Even in an election period,
today’s commemoration transcends party politics. Today is a
celebration of a nation, not of a party. South Africa is an infinitely more just, humane, and peaceful place to live today than twenty years ago.
The original Freedom Day, the 27th of April 1994, will always be remembered as a time which brought out the best in South Africa. Despite the violence of the weeks and days preceding that first election, all South Africans were united in a sense of great hope for the future.
Many people here and across the world said it could not be done
 but South Africa did it.
With exceptional leadership, we transcended the divisions of the past to negotiate a peaceful solution to one of the defining struggles of the twentieth century.
Our divided history means that the transition from apartheid to democracy was less the stuff of a miracle, and more the product of hard work, skilful negotiation, and the insight of the small group of exceptional leaders who united the country and led from the front. Today we remember the giant of that group, Nelson Rolihlahla Mandela. We remember his selflessness, his incorruptibility, his deep personal commitment to a united South Africa, and his efforts to extend opportunities to those who had been denied them in the past. We also pay tribute to the exceptional leadership of F W de Klerk, who managed to lead the majority of his followers out of the dead-end path of conflict, towards a negotiated settlement. And the extraordinary individuals who played such pivotal roles in our negotiated settlement around a path-breaking constitution.

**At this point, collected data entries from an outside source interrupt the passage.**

(** The slot after [allocproc] has taken it. *)
Definition embryo (pid : Z) (x : proc) : proc :=
  upd_p_wait_ticks (fun t => <[3%nat := 0]> (<[2%nat := 0]> (<[1%nat := 0]> (<[0%nat := 0]> t))))
    (upd_p_ticks (fun t => <[3%nat := 0]> (<[2%nat := 0]> (<[1%nat := 0]> (<[0%nat := 0]> t))))
      (upd_p_priority (fun _ => 3) (upd_p_pid (fun _ => pid) (upd_p_state (fun _ => EMBRYO) x)))).

(** ... and set up its kernel stack at [ks]. *)
Definition with_stack (ks : Z) (x : proc) : proc :=
  upd_p_context_data (fun _ => Context 0 0 0 0 forkret_addr)
    (upd_p_context (fun _ => ks + KSTACKSIZE - sizeof_trapframe - 4 - sizeof_context)
      (upd_p_ret_addr (fun _ => trapret)
        (upd_p_tf (fun _ => ks + KSTACKSIZE - sizeof_trapframe) (upd_p_kstack (fun _ => ks) x)))).

Definition next_pid s : pst K := upd_nextpid (fun n => s32 (n + 1)) s.

(** [np] is the slot [allocproc] takes. *)
Definition free_slot (np : nat) s : Prop :=
  (np < NPROC)%nat /\ p_state (proc_at s np) = UNUSED /\
  forall j, (j < np)%nat -> p_state (proc_at s j) <> UNUSED.

Lemma free_search s (Q : option nat -> pst K -> Prop) :
  ((forall i, (i < NPROC)%nat -> p_state (proc_at s i) <> UNUSED) -> Q None s) ->
  (forall i, free_slot i s -> Q (Some i) s) ->
  wp (for_until (seq 0 NPROC) (fun p =>
    st ← getp p p_state;
    ret (if decide (st = UNUSED) then Some p else None))) Q s.
Proof.
  intros HN HS.
  set (P := fun i => bool_decide (p_state (proc_at s i) = UNUSED)).
  eapply wp_eq.
  { apply (for_until_pure _ _ (fun i => if P i then Some i else None)). intros i _.
    unfold bind, getp, gets, ret, P. case_bool_decide; [by rewrite decide_True|by rewrite decide_False]. }
  pose proof (first_some_seq P NPROC) as Hf. destruct (first_some _ _) as [i|].
  - destruct Hf as (Hi & HP & Hlow). apply HS. unfold P in *. split; [done|]. apply bool_decide_eq_true in HP.
    split; [done|]. intros j Hj. specialize (Hlow j Hj). by apply bool_decide_eq_false in Hlow.
  - apply HN. intros i Hi. specialize (Hf i Hi). by apply bool_decide_eq_false in Hf.
Qed.
(** The same in front of a continuation. *)
Lemma wp_commit_buf_k {A} s v i b f (k : M (fs T) A) (Q : A -> fs T -> Prop) :
  tabs (ftx s) (tv_hold b v) -> thandle (ftx s) i b -> b ∉ tv_held v -> b ∉ tv_mod v ->
  (size (tv_logged v) < tv_limit v)%nat ->
  (forall t, tabs t (tv_write b (f (tv_blk v b)) v) -> hkeeps v (ftx s) t -> wp k Q (on_tx s t)) ->
  wp (fs_set_data i f ;; fs_log_write i ;; fs_brelse i ;; k) Q s.
Proof.
  intros Ha Hh Hb Hm Hr HQ.
  assert (wp (bind (fs_set_data i f ;; fs_log_write i ;; fs_brelse i) (fun _ => k)) Q s) as H.
  { apply wp_bind. by eapply wp_commit_buf. }
  unfold wp in *. rewrite bind_assoc in H. unfold bind at 1. unfold bind at 1 in H.
  destruct (fs_set_data i f s) as [[] s']; [|done|done]. by rewrite bind_assoc in H.
Qed.

Lemma wp_bzero s v b (Q : unit -> fs T -> Prop) :
  tabs (ftx s) v -> 0 <= b < tv_n v -> b ∉ tv_held v -> b ∉ tv_mod v -> tv_avail b v ->
  (size (tv_logged v) < tv_limit v)%nat ->
  (forall t, tabs t (tv_write b zero_block v) -> hkeeps v (ftx s) t -> Q tt (on_tx s t)) ->
  wp (bzero 1 b) Q s.
Proof.
  intros Ha Hb Hh Hm Hav Hr HQ. unfold bzero. apply wp_bind. eapply wp_fs_bread; [done..|].
  intros i t Ht Hi Hk. eapply (wp_commit_buf _ v); [exact Ht|done..|]. intros t' Ht' Hk'.
  apply HQ; [done|]. eapply hkeeps_trans; [by apply tkeeps_hkeeps|exact Hk'].
Qed.

End Rules.

(** ** The bitmap *)
Definition bit_at (sb : superblock) (D : Z -> block) (x : Z) : bool :=
  Z.testbit (get8 (D (BBLOCK x sb)) (Z.to_nat (x mod BPB / 8))) (x mod 8).

Lemma land_mask x bi : (Z.land x (bit_mask bi) =? 0) = negb (Z.testbit x (bi mod 8)).
Proof.
  unfold bit_mask. pose proof (Z.mod_pos_bound bi 8 ltac:(lia)). set (k := bi mod 8) in *.
  rewrite Z.shiftl_1_l. destruct (Z.testbit x k) eqn:E; simpl.
  - apply Z.eqb_neq. intros H0. assert (Z.testbit (Z.land x (2 ^ k)) k = true) as H1.
    { by rewrite Z.land_spec, E, Z.pow2_bits_true by lia. }
    by rewrite H0, Z.bits_0 in H1.
  - apply Z.eqb_eq. apply Z.bits_inj'. intros n Hn. rewrite Z.land_spec, Z.pow2_bits_eqb, Z.bits_0 by lia.
    destruct (Z.eqb_spec k n) as [<-|]; [by rewrite E|by rewrite andb_false_r].
Qed.

(** The blocks the allocator works on. *)
Record alloc_wf (sb : superblock) (v : tview) : Prop := {
  aw_size : 0 < sb_size sb <= tv_n v;
  aw_bmap : 0 <= sb_bmapstart sb /\ sb_bmapstart sb + (sb_size sb - 1) / BPB < tv_n v;
  aw_len : forall b, 0 <= b < tv_n v -> length (tv_blk v b) = BSIZE;
  aw_meta : forall x y, 0 <= x < sb_size sb -> 0 <= y < sb_size sb ->
    bit_at sb (tv_blk v) x = false -> x <> BBLOCK y sb;
}.

Lemma bblock_range sb v x : alloc_wf sb v -> tv_n v <= 2147483648 -> 0 <= x < sb_size sb ->
  BBLOCK x sb = x / BPB + sb_bmapstart sb /\ 0 <= BBLOCK x sb < tv_n v.
Proof.
  intros [Hs Hb _ _] Hn Hx. unfold BBLOCK, BPB in *.
  assert (x / 4096 <= (sb_size sb - 1) / 4096) by (apply Z.div_le_mono; lia).
  assert (0 <= x / 4096) by (apply Z.div_pos; lia). rewrite u32_small by lia. lia.
Qed.

(** Two blocks with the same place in the bitmap are the same. *)
Lemma bit_place x y : 0 <= x -> 0 <= y -> x / BPB = y / BPB ->
  x mod BPB / 8 = y mod BPB / 8 -> x mod 8 = y mod 8 -> x = y.
Proof. unfold BPB. intros. zdm. Qed.

Lemma testbit_byte_set d x y (f : Z -> Z) (val : bool) sb D :
  length (D (BBLOCK x sb)) = BSIZE -> 0 <= x -> 0 <= y ->
  (BBLOCK x sb = BBLOCK y sb -> x / BPB = y / BPB) ->
  d = set_byte (x mod BPB / 8) f (D (BBLOCK x sb)) ->
  (forall b k, 0 <= k < 8 -> Z.testbit (f b) k = if k =? x mod 8 then val else Z.testbit b k) ->
  bit_at sb (upd_fn D (BBLOCK x sb) d) y = if y =? x then val else bit_at sb D y.
Proof.
  intros Hlen Hx Hy Hinj -> Hf. unfold bit_at, upd_fn. case_decide as E.
  - specialize (Hinj E). unfold set_byte. rewrite <- E.
    assert (0 <= x mod BPB / 8 < 512) by (unfold BPB; zdm).
    assert (0 <= y mod BPB / 8 < 512) by (unfold BPB; zdm).
    destruct (decide (x mod BPB / 8 = y mod BPB / 8)) as [E8|Hne].
    + rewrite <- E8. unfold get8 at 1. rewrite list_lookup_insert_eq by (rewrite Hlen; unfold BSIZE; lia).
      simpl. rewrite Hf by (apply Z.mod_pos_bound; lia).
      destruct (Z.eqb_spec y x) as [->|Hxy]; [by rewrite Z.eqb_refl|].
      destruct (Z.eqb_spec (y mod 8) (x mod 8)) as [Em|]; [|done].
      destruct Hxy. symmetry. by apply bit_place.
    + unfold get8 at 1. rewrite list_lookup_insert_ne by lia.
      destruct (Z.eqb_spec y x) as [->|]; [done|done].
  - destruct (Z.eqb_spec y x) as [->|]; [done|done].
Qed.

Lemma mask_set b bi k : 0 <= k -> Z.testbit (Z.lor b (bit_mask bi)) k = if k =? bi mod 8 then true else Z.testbit b k.
Proof.
  intros Hk. pose proof (Z.mod_pos_bound bi 8 ltac:(lia)). unfold bit_mask.
  rewrite Z.lor_spec, Z.shiftl_1_l, Z.pow2_bits_eqb by lia. rewrite Z.eqb_sym.
  destruct (k =? bi mod 8); [apply orb_true_r|apply orb_false_r].
Qed.

Lemma mask_clear b bi k : 0 <= k -> Z.testbit (Z.ldiff b (bit_mask bi)) k = if k =? bi mod 8 then false else Z.testbit b k.
Proof.
  intros Hk. pose proof (Z.mod_pos_bound bi 8 ltac:(lia)). unfold bit_mask.
  rewrite Z.ldiff_spec, Z.shiftl_1_l, Z.pow2_bits_eqb by lia. rewrite (Z.eqb_sym (bi mod 8)).
  destruct (k =? bi mod 8); simpl; [apply andb_false_r|apply andb_true_r].
Qed.

(** Marking block [x] in the bitmap. *)
Definition mark (sb : superblock) (D : Z -> block) (x : Z) : block :=
  set_byte (x mod BPB / 8) (fun y => Z.lor y (bit_mask (x mod BPB))) (D (BBLOCK x sb)).

Definition unmark (sb : superblock) (D : Z -> block) (x : Z) : block :=
  set_byte (x mod BPB / 8) (fun y => Z.ldiff y (bit_mask (x mod BPB))) (D (BBLOCK x sb)).

Lemma mod_8_4096 x : x mod BPB mod 8 = x mod 8.
Proof. unfold BPB. zdm. Qed.

Lemma bblock_inj sb v x y : alloc_wf sb v -> tv_n v <= 2147483648 -> 0 <= x < sb_size sb -> 0 <= y < sb_size sb ->
  BBLOCK x sb = BBLOCK y sb -> x / BPB = y / BPB.
Proof.
  intros Hw Hn Hx Hy E. destruct (bblock_range sb v x Hw Hn Hx) as [E1 _].
  destruct (bblock_range sb v y Hw Hn Hy) as [E2 _]. lia.
Qed.

Lemma mark_bit sb v x y : alloc_wf sb v -> tv_n v <= 2147483648 -> 0 <= x < sb_size sb -> 0 <= y < sb_size sb ->
  bit_at sb (upd_fn (tv_blk v) (BBLOCK x sb) (mark sb (tv_blk v) x)) y =
  if y =? x then true else bit_at sb (tv_blk v) y.
Proof.
  intros Hw Hn Hx Hy. destruct (bblock_range sb v x Hw Hn Hx) as [_ Hr].
  eapply testbit_byte_set; [by apply (aw_len _ _ Hw)|lia|lia|by apply (bblock_inj sb v)|reflexivity|].
  intros b k Hk. cbv beta. rewrite mask_set by lia. by rewrite mod_8_4096.
Qed.

Lemma unmark_bit sb v x y : alloc_wf sb v -> tv_n v <= 2147483648 -> 0 <= x < sb_size sb -> 0 <= y < sb_size sb ->
  bit_at sb (upd_fn (tv_blk v) (BBLOCK x sb) (unmark sb (tv_blk v) x)) y =
  if y =? x then false else bit_at sb (tv_blk v) y.
Proof.
  intros Hw Hn Hx Hy. destruct (bblock_range sb v x Hw Hn Hx) as [_ Hr].
  eapply testbit_byte_set; [by apply (aw_len _ _ Hw)|lia|lia|by apply (bblock_inj sb v)|reflexivity|].
  intros b k Hk. cbv beta. rewrite mask_clear by lia. by rewrite mod_8_4096.
Qed.

Lemma size_add (b : Z) (X : gset Z) : (size ({[b]} ∪ X) <= S (size X))%nat.
Proof.
  rewrite size_union_alt, size_singleton. pose proof (subseteq_size (X ∖ {[b]}) X ltac:(set_solver)). lia.
Qed.

(** The view after block [x] has been allocated. *)
Definition allocated (sb : superblock) (x : Z) (v : tview) : tview :=
  tv_write x zero_block (tv_write (BBLOCK x sb) (mark sb (tv_blk v) x) v).

Section Balloc.
Context {T : Type} {HT : TxBlocks T} {HTL : TxBlocksLaws T}.
Implicit Types (s : fs T) (v : tview).

(** Buffers and log space for [k] more blocks. *)
Definition room (k : nat) v : Prop :=
  ((size (tv_logged v) + k <= tv_limit v)%nat) /\ ((size (tv_logged v ∪ tv_held v) + k <= tx_cap)%nat).

(** A block that is neither held nor changed without being logged. *)
Definition quiet v (b : Z) : Prop := (b ∉ tv_held v) /\ (b ∉ tv_mod v).

Record can_alloc (sb : superblock) v : Prop := {
  ca_wf : alloc_wf sb v;
  ca_n : tv_n v <= 2147483648;
  ca_bmap : forall x, 0 <= x < sb_size sb -> quiet v (BBLOCK x sb);
  ca_free : forall x, 0 <= x < sb_size sb -> bit_at sb (tv_blk v) x = false -> quiet v x;
}.

Lemma room_avail k v b : room (S k) v -> tv_avail b v.
Proof. intros [_ H]. right. lia. Qed.

Lemma room_write b d k v : room (S k) v -> room k (tv_write b d v).
Proof.
  intros [H1 H2]. unfold room. simpl. split.
  - pose proof (size_add b (tv_logged v)). lia.
  - replace ({[b]} ∪ tv_logged v ∪ tv_held v) with ({[b]} ∪ (tv_logged v ∪ tv_held v)) by set_solver.
    pose proof (size_add b (tv_logged v ∪ tv_held v)). lia.
Qed.
(* ===== verification/FsFile.v ===== *)
(** * File contents of fs.c

    What [bmap], [readi] and [writei] do to the bytes of a file.  A file is the
    list of its 13 block addresses; [addr_of] is the block of a file block number,
    [file_byte] the byte at an offset. *)
From S2P Require Import Prelude Block Log Tx Sleeplock Fs FsAlloc.

(** ** The map from file blocks to disk blocks *)
Definition ind (l : list Z) : Z := default 0 (l !! NDIRECT).

Definition addr_of (v : tview) (l : list Z) (bn : nat) : Z :=
  if (bn <? NDIRECT)%nat then default 0 (l !! bn)
  else if ind l =? 0 then 0 else get32 (tv_blk v (ind l)) (4 * (bn - NDIRECT)).

Definition file_byte (v : tview) (l : list Z) (k : Z) : Z :=
  let a := addr_of v l (Z.to_nat (k / bs)) in
  if a =? 0 then 0 else get8 (tv_blk v a) (Z.to_nat (k mod bs)).

(** A block that may hold file data: allocated, and neither bitmap nor inode block. *)
Record data_ok (sb : superblock) (ib : Z) (v : tview) (a : Z) : Prop := {
  do_range : 0 < a < sb_size sb;
  do_bit : bit_at sb (tv_blk v) a = true;
  do_bmap : forall y, 0 <= y < sb_size sb -> a <> BBLOCK y sb;
  do_inode : a <> ib;
  do_quiet : quiet v a;
}.

Definition nblocks : nat := 140.

Record file_wf (sb : superblock) (ib : Z) (v : tview) (l : list Z) : Prop := {
  fw_len : length l = 13%nat;
  fw_ok : forall bn, (bn < nblocks)%nat -> addr_of v l bn <> 0 -> data_ok sb ib v (addr_of v l bn);
  fw_ind : ind l <> 0 -> data_ok sb ib v (ind l);
  fw_inj : forall bn bn', (bn < nblocks)%nat -> (bn' < nblocks)%nat ->
    addr_of v l bn <> 0 -> addr_of v l bn = addr_of v l bn' -> bn = bn';
  fw_apart : forall bn, (bn < nblocks)%nat -> addr_of v l bn <> 0 -> addr_of v l bn <> ind l;
}.

(** The allocator can run, and block 0 and the inode's block are allocated. *)
Record fs_ready (sb : superblock) (ib : Z) (v : tview) : Prop := {
  fr_alloc : can_alloc sb v;
  fr_boot : bit_at sb (tv_blk v) 0 = true;
  fr_ib : 0 < ib < sb_size sb /\ bit_at sb (tv_blk v) ib = true;
  fr_ib_bmap : forall y, 0 <= y < sb_size sb -> ib <> BBLOCK y sb;
  fr_ib_quiet : quiet v ib;
}.

(** ** Steps on views *)

(** The bits only depend on the bitmap blocks. *)
Lemma bit_frame sb v v' x :
  (forall y, 0 <= y < sb_size sb -> tv_blk v' (BBLOCK y sb) = tv_blk v (BBLOCK y sb)) ->
  0 <= x < sb_size sb -> bit_at sb (tv_blk v') x = bit_at sb (tv_blk v) x.
Proof. intros H Hx. unfold bit_at. by rewrite H. Qed.

Lemma write_bits sb b d v x : (forall y, 0 <= y < sb_size sb -> b <> BBLOCK y sb) -> 0 <= x < sb_size sb ->
  bit_at sb (tv_blk (tv_write b d v)) x = bit_at sb (tv_blk v) x.
Proof. intros Hb Hx. apply bit_frame; [|done]. intros y Hy. simpl. apply upd_fn_ne. by apply Hb. Qed.

Lemma can_alloc_write sb b d v : can_alloc sb v -> (forall y, 0 <= y < sb_size sb -> b <> BBLOCK y sb) ->
  length d = BSIZE -> can_alloc sb (tv_write b d v).
Proof.
  intros [[H1 H2 H3 H4] Hn Hq Hf] Hb Hd. split; [split|done|done|]; try done.
  - intros x Hx. simpl. unfold upd_fn. case_decide; [done|by apply H3].
  - intros x y Hx Hy Hbit. rewrite write_bits in Hbit by done. by apply H4.
  - intros x Hx Hbit. rewrite write_bits in Hbit by done. by apply Hf.
Qed.

Lemma length_set_byte k f d : length (set_byte k f d) = length d.
Proof. apply length_insert. Qed.

(** After an allocation only the bit of [x] has changed. *)
Lemma allocated_bits sb v x y : can_alloc sb v -> 0 <= x < sb_size sb -> 0 <= y < sb_size sb ->
  bit_at sb (tv_blk v) x = false ->
  bit_at sb (tv_blk (allocated sb x v)) y = (y =? x) || bit_at sb (tv_blk v) y.
Proof.
  intros [Hw Hn _ _] Hx Hy Hf. unfold allocated. rewrite write_bits by (done || intros; by apply (aw_meta _ _ Hw)).
  cbn [tv_blk tv_write]. rewrite (mark_bit sb v) by done. by destruct (y =? x).
Qed.

Lemma can_alloc_allocated sb v x : can_alloc sb v -> 0 <= x < sb_size sb -> bit_at sb (tv_blk v) x = false ->
  can_alloc sb (allocated sb x v).
Proof.
  intros Hc Hx Hf. pose proof Hc as [Hw Hn Hq Hfr]. pose proof Hw as [H1 H2 H3 H4].
  destruct (bblock_range sb v x Hw Hn Hx) as [_ Hbr].
  split; [split|done|done|]; try done.
  - intros b Hb. simpl. unfold upd_fn. repeat case_decide; [done| |by apply H3].
    unfold mark. rewrite length_set_byte. by apply H3.
  - intros a y Ha Hy Hbit. rewrite allocated_bits in Hbit by done. apply orb_false_iff in Hbit as [_ Hbit].
    by apply H4.
  - intros a Ha Hbit. rewrite allocated_bits in Hbit by done. apply orb_false_iff in Hbit as [_ Hbit].
    by apply Hfr.
Qed.

(** Blocks that are allocated already are not touched by an allocation. *)
Lemma allocated_frame sb v x b : 0 <= b < sb_size sb -> bit_at sb (tv_blk v) b = true ->
  bit_at sb (tv_blk v) x = false ->
  (forall y, 0 <= y < sb_size sb -> b <> BBLOCK y sb) -> 0 <= x < sb_size sb ->
  tv_blk (allocated sb x v) b = tv_blk v b.
Proof.
  intros Hb Hbit Hx Hbm Hxr. simpl. rewrite !upd_fn_ne; [done| |].
  - intros E. by apply (Hbm x Hxr).
  - intros ->. congruence.
Qed.
(* ===== verification/FsDir.v ===== *)
(** * Directories and path names of fs.c

    [skipelem] against a reference definition of the elements of a path, and
    [dirlookup] and [dirlink] as a map from names to inode numbers. *)
From S2P Require Import Prelude Block Log Tx Sleeplock Fs FsAlloc FsFile FsRw.

(** ** Names *)

(** Two names are equal to [namecmp] when their padded forms are. *)
Lemma strncpy_nil n : strncpy_bytes n [] = replicate n 0.
Proof. induction n as [|n IH]; [done|]. simpl. by rewrite IH. Qed.

Lemma length_strncpy n t : length (strncpy_bytes n t) = n.
Proof.
  revert t. induction n as [|n IH]; intros t; [done|]. simpl.
  destruct t as [|b t]; [simpl; by rewrite IH|]. destruct (b =? 0); simpl; by rewrite IH.
Qed.

Lemma strncmp_strncpy n s t : strncmp_bytes n s t = 0 <-> strncpy_bytes n s = strncpy_bytes n t.
Proof.
  revert s t. induction n as [|n IH]; intros s t; [done|]. simpl.
  destruct s as [|p s], t as [|q t]; simpl.
  - done.
  - destruct (Z.eqb_spec q 0) as [->|Hq]; [done|]. split; [lia|]. intros [= H _]. lia.
  - destruct (Z.eqb_spec p 0) as [->|Hp]; simpl; [done|].
    split; [lia|]. intros [= H _]. lia.
  - destruct (Z.eqb_spec p 0) as [->|Hp]; simpl.
    + destruct (Z.eqb_spec q 0) as [->|Hq]; [done|]. split; [lia|]. intros [= H _]. lia.
    + destruct (Z.eqb_spec p q) as [->|Hpq].
      * rewrite (proj2 (Z.eqb_neq _ _) Hp), IH. split; congruence.
      * split; [lia|]. destruct (Z.eqb_spec q 0) as [->|Hq]; intros [= H _]; lia.
Qed.

Lemma strncpy_idem n t : strncpy_bytes n (strncpy_bytes n t) = strncpy_bytes n t.
Proof.
  revert t. induction n as [|n IH]; intros t; [done|]. simpl.
  destruct t as [|b t]; simpl; [by rewrite strncpy_nil|]. destruct (Z.eqb_spec b 0) as [->|Hb]; simpl.
  - done.
  - by rewrite (proj2 (Z.eqb_neq _ _) Hb), IH.
Qed.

Madiba taught us that freedom is not an event, but a process. We all have a responsibility
to keep the promise of our nation’s founders: to be a non
-racial, open-minded, tolerant, and generous spirited people.
And if such a high price was paid for our freedom, we are duty bound to protect it, and use it every day. The institutions of democracy must be defended and buttressed and citizens should never fear those with power.